Required work:
Using the word "parsing" as the filter, copy each matching line from the records.

(Entries provided begins)

(** A coroutine of the bot: it runs on a world and returns or raises,
    leaving the world as changed up to that point. *)
Definition M (A : Type) : Type := world -> res A * world.

Definition ret {A} (a : A) : M A := fun w => (Ok a, w).

Definition bind {A B} (m : M A) (k : A -> M B) : M B :=
  fun w =>
    match m w with
    | (Ok a, w') => k a w'
    | (Raise e, w') => (Raise e, w')
    end.

Notation "x <~ m ;; k" := (bind m (fun x => k))
  (at level 100, m at next level, right associativity, only parsing).
Notation "m ;;; k" := (bind m (fun _ => k))
  (at level 100, right associativity, only parsing).

(** An expression evaluated inside a coroutine. *)
Definition eval {A} (r : res A) : M A := fun w => (r, w).

(** [try: body  except Exception as e: handler e]. *)
Definition try_except {A} (body : M A) (handler : exn -> M A) : M A :=
  fun w =>
    match body w with
    | (Ok a, w') => (Ok a, w')
    | (Raise e, w') => handler e w'
    end.

Definition send (o : outgoing) : M unit :=
  fun w =>
    (Ok tt,
     {| db := db w; fsm := fsm w; outbox := outbox w ++ [o];
        requests := requests w; provider := provider w; clock := clock w;
        errors := errors w |}).

(** [message.answer(body, reply_markup=buttons)]. *)
Definition answer (m : message) (body : pystr) (buttons : list button) : M unit :=
  send (Answer (chat_id m) body buttons).

(** [session.get(url, params)] and [response.json()]. *)
Definition http_get_json (fn : api_function) (symbol : pystr) : M json :=
  fun w =>
    (provider w (requests w) fn symbol,
     {| db := db w; fsm := fsm w; outbox := outbox w;
        requests := S (requests w); provider := provider w; clock := clock w;
        errors := errors w |}).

(Entries provided ends)

Answer for the task:
  (at level 100, m at next level, right associativity, only parsing).
  (at level 100, right associativity, only parsing).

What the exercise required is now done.